Finding (free) PIDs

Question about which tools to use, bugs, the best way to implement a function, etc should go here. Don't forget to see if your question is answered in the wiki first! When in doubt post here.
User avatar
inx
Member
Member
Posts: 142
Joined: Wed Mar 05, 2008 12:52 am

Post by inx »

Thank you all for the useful advice. I've implemented a few of the suggestions, and everything's happily working. :)

After I got all of that done, my previously-working multitasking code died horribly. It would load the tasks, switch to user mode, and run just fine until the first timer interrupt, at which time it would promptly triple fault with a page fault from inside my task switching code.

I lost some sleep poking and prodding at it from every angle I could think of, even though everything *looked* correct to me. I took a break about an hour ago, then came back and decided to just give up for now, disable task switching, and start implementing my syscall interface. Lo and behold, as soon as I started scrolling down through my isr.S file, I found it...

Yesterday, when I was adding the first ISR stub for syscalls, I apparently accidentally hit x in vi. I had deleted a '$', and so exceptions worked, software interrupts worked, but IRQs fubar'ed the stack without giving me any compile warnings. :lol: Just thought you all might find it humorous.
User avatar
Wave
Member
Member
Posts: 50
Joined: Sun Jan 20, 2008 5:51 am

Post by Wave »

Thanks for the explanation, bewing.
Conway's Law: If you have four groups working on a compiler, you'll get a 4-pass compiler.
Melvin Conway
skyking
Member
Member
Posts: 174
Joined: Sun Jan 06, 2008 8:41 am

Post by skyking »

bewing wrote:
Wave wrote: Can you explain to me why that is? I always thought counting up would be faster because add is faster than sub, but the x86 has the loop instruction that subs automatically. It is however slower than sub cmp jmp anyways.
All CPUs have the same basic set of flags to test on, when it comes to arithmetic operations. Carry, Zero, Sign, Overflow. Immediately after an arithmetic opcode, you can sometimes test them, and get a useful result.
Not true. MIPS fx does not do it that way.
bewing wrote:
skyking wrote: you don't save that clock cycle on a modern compiler
It is not always wise to count on the compiler to save your @$$ from crappy coding. And in any case, programmers often DO use the index inside the loop, and then the compiler won't touch the code. But you can still code the loop to count up or down.
It is also not wise to look at "how fast some current CPU performs this opcode vs. that one" -- all opcodes are tending toward the limit of 1 opcode per calculation cycle. It is wisest to code for that.
I already assumed that we're running at one clock cycle per second. However if you really care about saving one clock cycle per loop you should start by not using a crappy compiler, and normally you'd be able to squeeze some more clock cycles by using assembler.
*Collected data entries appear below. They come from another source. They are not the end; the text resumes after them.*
(* ===================================================================== *)
(** ** Error kinds *)
(* ===================================================================== *)

Inductive ErrorKind : Type :=
| ValidationError
| DuplicateEmail
| InvalidCredentials
| NotFound
| Unauthorized
| UpstreamFailure
| NothingToDelete
| InternalError.

(** The kind of failure a status code and error message of the two route
    files stand for. Among the 401 answers, the two of POST /login refuse
    the credentials; the others are about the token. Among the 400
    answers, four name something other than malformed input. *)
Definition classify (code : nat) (msg : string) : ErrorKind :=
  if (code =? 404)%nat then NotFound
  else if (code =? 401)%nat then
    if Js.includes ["Invalid credentials"; "Please login with Google"] msg
    then InvalidCredentials else Unauthorized
  else if (code =? 400)%nat then
    if (msg =? "User with this email already exists")%string then DuplicateEmail
    else if (msg =? "No profile picture to delete")%string then NothingToDelete
    else if (msg =? "Current password is incorrect")%string then InvalidCredentials
    else if (msg =? "Failed to upload image")%string then UpstreamFailure
    else ValidationError
  else InternalError.

(** The failure a response reports, if it reports one. *)
Definition failure (r : Response) : option ErrorKind :=
  match body r with
  | ErrorBody msg => Some (classify (status r) msg)
  | _ => None
  end.

(* ===================================================================== *)
(** ** Properties of accounts and tables the statements speak of *)
(* ===================================================================== *)

Definition is_set {A : Type} (o : option A) : bool :=
  match o with
  | Some _ => true
  | None => false
  end.
(** X10: when the printer renders the nodes the visitor may ask it for in
    a tree (the send and [go] statements and the arguments reported
    without a witness type, and the specs of the [var] declarations: all
    of them statements, expressions or specs), the walk of the tree does
    not panic, whatever the type table, missing types included: it
    returns, with one new visitor for each function declaration. *)
Theorem walk_returns_when_rendered n v vv st :
  heap st !! v = Some vv ->
  allNodes (renders (fset vv) (info vv)) n = true ->
  exists lines,
    Walk v n st
    = (Ok tt,
       mkState (heap st ++ replicate (countFuncDecl n) (child vv))
         (stdout st ++ lines)).
Proof.
  intros Hv Hr. destruct (Walk_renders n v vv st Hv Hr) as [st' E].
  destruct (shaped_Walk n vv) as (r & lines & k & Hk & _ & Hrun).
  exists lines. rewrite (Hrun v st Hv) in E |- *.
  injection E as -> _. specialize (Hk eq_refl). by subst k.
Qed.

End Scopes.

Lemma demoNested_outside :
  outsideFunctions demoNested.file demoNested.decl.
Proof.
  apply (outside_child _ demoNested.varF); [done|by repeat constructor|].
  apply (outside_child _ demoNested.spec); [done|by repeat constructor|].
  apply (outside_child _ demoNested.literal); [done|by repeat constructor|].
  apply (outside_child _ demoNested.body); [done|by repeat constructor|].
  apply (outside_child _ demoNested.ifStmt); [done|by repeat constructor|].
  apply (outside_child _ demoNested.block); [done|by repeat constructor|].
  apply (outside_child _ (DeclStmt demoNested.decl));
    [done|by repeat constructor|].
  apply (outside_child _ demoNested.decl); [done|by repeat constructor|].
  apply outside_here.
Qed.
Btw I tested to use your example from C source:

Code: Select all

void loop(int* p, int n, int x)
{
	int j, k;

	for( j=0; j<n; j++ )
	{
		p[5*j] = x;
	}
}
versus:

Code: Select all

void loop(int* p, int n, int x)
{
	int j = n;
	p = p+5*n;

	do
	{
		*p = x;
		p-=5;
	} while( --j>=0 );
}
And run with n being 25*1024*1024 and got 400ms vs 391ms. You're example saved 2% execution time. Congratulations but didn't you promise a lot more?
User avatar
JamesM
Member
Member
Posts: 2935
Joined: Tue Jul 10, 2007 5:27 am
Location: York, United Kingdom
Contact:

Post by JamesM »

You're example saved 2% execution time.
If I saved 2% of our company's product's execution time, I would get an absolutely massive bonus. No joke.
User avatar
bewing
Member
Member
Posts: 1401
Joined: Wed Feb 07, 2007 1:45 pm
Location: Eugene, OR, US

Post by bewing »

*sigh* The particular example I happened to code, happened to use a memory store operation inside the loop. As you have now discovered, memory store operations (on average) do not happen in one clock cycle.
So the loops were not really 5 clock cycles vs. four. In fact, you seem to have determined that on average, it was 50 vs. 49. So this particular memory store operation seems to take about 45 times as long as a register operation on average.
The savings depend on the tightness of the loop, as I said. If the loop that I had ccded had only used register operations, and no memory operations at all, then the saving would have more closely approached 20%.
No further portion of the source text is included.